Reports

Requirement for cAMP-PKA Pathway Activation by M Phase-Promoting Factor in the Transition from Mitosis to Interphase

Science  22 Mar 1996:
Vol. 271, Issue 5256, pp. 1718-1723
DOI: 10.1126/science.271.5256.1718

Abstract

Cell cycle progression in cycling Xenopus egg extracts is accompanied by fluctuations in the concentration of adenosine 3′,5′-monophosphate (cAMP) and in the activity of the cAMP-dependent protein kinase (PKA). The concentration of cAMP and the activity of PKA decrease at the onset of mitosis and increase at the transition between mitosis and interphase. Blocking the activation of PKA at metaphase prevented the transition into interphase; the activity of M phase-promoting factor (MPF; the cyclin B-p34cdc2 complex) remained high, and mitotic cyclins were not degraded.
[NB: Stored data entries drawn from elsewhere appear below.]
(** C14. On a validated graph, every type that is admitted as a value has the
    alignment and the size that the canonical ABI gives it, and an alignment of 1, 2,
    4 or 8 that divides the size; a type too large for 64 bits is refused, never
    given a wrapped size. *)
Theorem layout_refines_abi graph ref ptype features :
  turbowasm_component_type_graph_validate graph = true -> pointer_type_valid ptype = true ->
  turbowasm_component_transfer_type_features graph ref = Some features ->
  exists t, tree_of VALUE_MAX_DEPTH graph ref = Some t /\
    let a := tree_alignment (pointer_size ptype) t in let n := tree_size (pointer_size ptype) t in
    turbowasm_component_canonical_layout graph ptype ref = (if n <=? UINT64_MAX then inr (mk_layout a n) else inl TURBOWASM_UNSUPPORTED) /\
    (a = 1 \/ a = 2 \/ a = 4 \/ a = 8) /\ 0 < n /\ n mod a = 0.
Proof.
  intros Hv Hp Hf. destruct (admitted_tree _ _ _ Hv Hf) as [t Ht]. exists t. split; [exact Ht|]. cbv zeta.
  split; [exact (layout_depth _ _ _ _ Hv Hp Ht)|]. split; [apply alignment_power, pointer_sizes|].
  split; [exact (size_positive graph Hv ptype _ ref t Ht)|]. apply size_spec, pointer_sizes.
Qed.

(** ** Flattening *)

(** The carrier of two cases. *)
Definition join (a b : turbowasm_component_flat_type) : turbowasm_component_flat_type :=
  match a, b with
  | FLAT_F32, FLAT_F32 => FLAT_F32
  | FLAT_F64, FLAT_F64 => FLAT_F64
  | FLAT_I32, FLAT_I32 | FLAT_I32, FLAT_F32 | FLAT_F32, FLAT_I32 => FLAT_I32
  | _, _ => FLAT_I64
  end.

Lemma join_flat_type_spec a b : join_flat_type a b = join a b.
Proof. by destruct a, b. Qed.

Fixpoint join_flats (l k : list turbowasm_component_flat_type) : list turbowasm_component_flat_type :=
  match l, k with
  | a :: l, b :: k => join a b :: join_flats l k
  | [], k => k
  | l, [] => l
  end.

Definition scalar_carrier (kind : turbowasm_component_type_kind) : turbowasm_component_flat_type :=
  match kind with
  | TYPE_S64 | TYPE_U64 => FLAT_I64
  | TYPE_F32 => FLAT_F32
  | TYPE_F64 => FLAT_F64
  | _ => FLAT_I32
  end.

(** The flat form of a type; the cases of a variant share their carriers. *)
Fixpoint tree_flat (pointer : turbowasm_component_flat_type) (t : tree) : list turbowasm_component_flat_type :=
  match t with
  | TScalar kind => [scalar_carrier kind]
  | TString | TList _ => [pointer; pointer]
  | TAsync _ _ | THandle _ _ | TEnum _ | TFlags _ => [FLAT_I32]
  | TRecord _ ts | TTuple ts => concat (map (tree_flat pointer) ts)
  | TVariant _ cases =>
      FLAT_I32 :: fold_left join_flats (map (fun o => match o with Some t => tree_flat pointer t | None => [] end) cases) []
  | TOption t => FLAT_I32 :: join_flats (join_flats [] []) (tree_flat pointer t)
  | TResult a b =>
      FLAT_I32 :: join_flats (join_flats [] match a with Some t => tree_flat pointer t | None => [] end)
                    match b with Some t => tree_flat pointer t | None => [] end
  end.

Abbreviation cap := (take 17).

Lemma join_flats_nil_r l : join_flats l [] = l.
Proof. by destruct l. Qed.

Lemma join_flats_cap n : forall l k, take n (join_flats l k) = join_flats (take n l) (take n k).
Proof. induction n as [|n IH]; intros [|a l] [|b k]; cbn [take join_flats]; try done. by rewrite IH. Qed.

Lemma join_flats_length l : forall k, length (join_flats l k) = Nat.max (length l) (length k).
Proof. induction l as [|a l IH]; intros [|b k]; cbn [join_flats length]; try lia. rewrite IH. lia. Qed.

Lemma join_part_spec part : forall pre joined, (length pre + length joined <= 17)%nat -> (length pre + length part <= 17)%nat ->
  join_part (length pre) (pre ++ joined) part = pre ++ join_flats joined part.
Proof.
  induction part as [|p part IH]; intros pre joined Hj Hl; cbn [join_part length] in *.
  - by rewrite join_flats_nil_r.
  - destruct joined as [|f joined]; cbn [length] in *.
    + rewrite app_nil_r, lookup_ge_None_2 by lia. unfold MAX_LOWERED_PARAMS. rewrite (proj2 (Z.ltb_lt _ _)) by lia.
      replace (S (length pre)) with (length (pre ++ [p])) by (rewrite length_app; simpl; lia).
      pose proof (IH (pre ++ [p]) []) as H. rewrite app_nil_r in H. rewrite H, <- app_assoc; [done|rewrite length_app; simpl; lia..].
    + rewrite list_lookup_middle, join_flat_type_spec by done. rewrite insert_app_r_alt, Nat.sub_diag by lia. cbn [insert list_insert].
      replace (S (length pre)) with (length (pre ++ [join f p])) by (rewrite length_app; simpl; lia).
      change (pre ++ join f p :: joined) with (pre ++ [join f p] ++ joined). rewrite app_assoc, IH, <- app_assoc; [done|rewrite length_app; simpl; lia..].
Qed.

Lemma append_spec out part : append_flat_capped (cap out) (cap part) = Some (cap (out ++ part)).
Proof.
  unfold append_flat_capped, MAX_LOWERED_PARAMS. pose proof (length_take out 17) as H1. pose proof (length_take part 17) as H2.
  rewrite !Z.gtb_ltb, !(proj2 (Z.ltb_ge _ _)) by lia. cbn [orb]. f_equal. rewrite take_app, length_take. f_equal.
  rewrite take_take. f_equal. change (Z.to_nat 17) with 17%nat. lia.
Qed.

Section Flat.
Context (pointer : turbowasm_component_flat_type).

Abbreviation flat := (tree_flat pointer).

Lemma sequence_flat_spec child refs ts : Forall2 (fun ref t => child ref = inr (cap (flat t))) refs ts ->
  forall out, sequence_flat child refs (cap out) = inr (cap (out ++ concat (map flat ts))).
Proof.
  induction 1 as [|ref t refs ts Hc Hf IH]; intros out; cbn [sequence_flat map concat].
  - by rewrite app_nil_r.
  - rewrite Hc. cbn [mbind res_bind]. rewrite append_spec. cbn [require mbind res_bind]. by rewrite IH, <- app_assoc.
Qed.

Lemma cases_flat_spec child cases cs : Forall2 (fun o c => match o, c with
    | Some ref, Some t => child ref = inr (cap (flat t)) | None, None => True | _, _ => False end) cases cs ->
  forall joined, cases_flat child cases (cap joined) = inr (cap (fold_left join_flats (map (opt flat []) cs) joined)).
Proof.
  induction 1 as [|o c cases cs Hc Hf IH]; intros joined; [done|]. destruct o as [ref|], c as [t|]; try done; cbn [cases_flat map fold_left opt].
  - rewrite Hc. cbn [mbind res_bind]. pose proof (length_take joined 17). pose proof (length_take (flat t) 17).
    rewrite (join_part_spec _ [] (cap joined)) by (simpl; lia). cbn [app]. by rewrite <- join_flats_cap, IH.
  - by rewrite join_flats_nil_r, IH.
Qed.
The arrest in mitosis was reversed by the reactivation of PKA. The inhibition of protein synthesis prevented the accumulation of cyclin and the oscillations of MPF, PKA, and cAMP. Addition of recombinant nondegradable cyclin B activated p34cdc2 and PKA and induced the degradation of full-length cyclin B. Addition of cyclin A activated p34cdc2 but not PKA, nor did it induce the degradation of full-length cyclin B. These findings suggest that cyclin degradation and exit from mitosis require MPF-dependent activation of the cAMP-PKA pathway.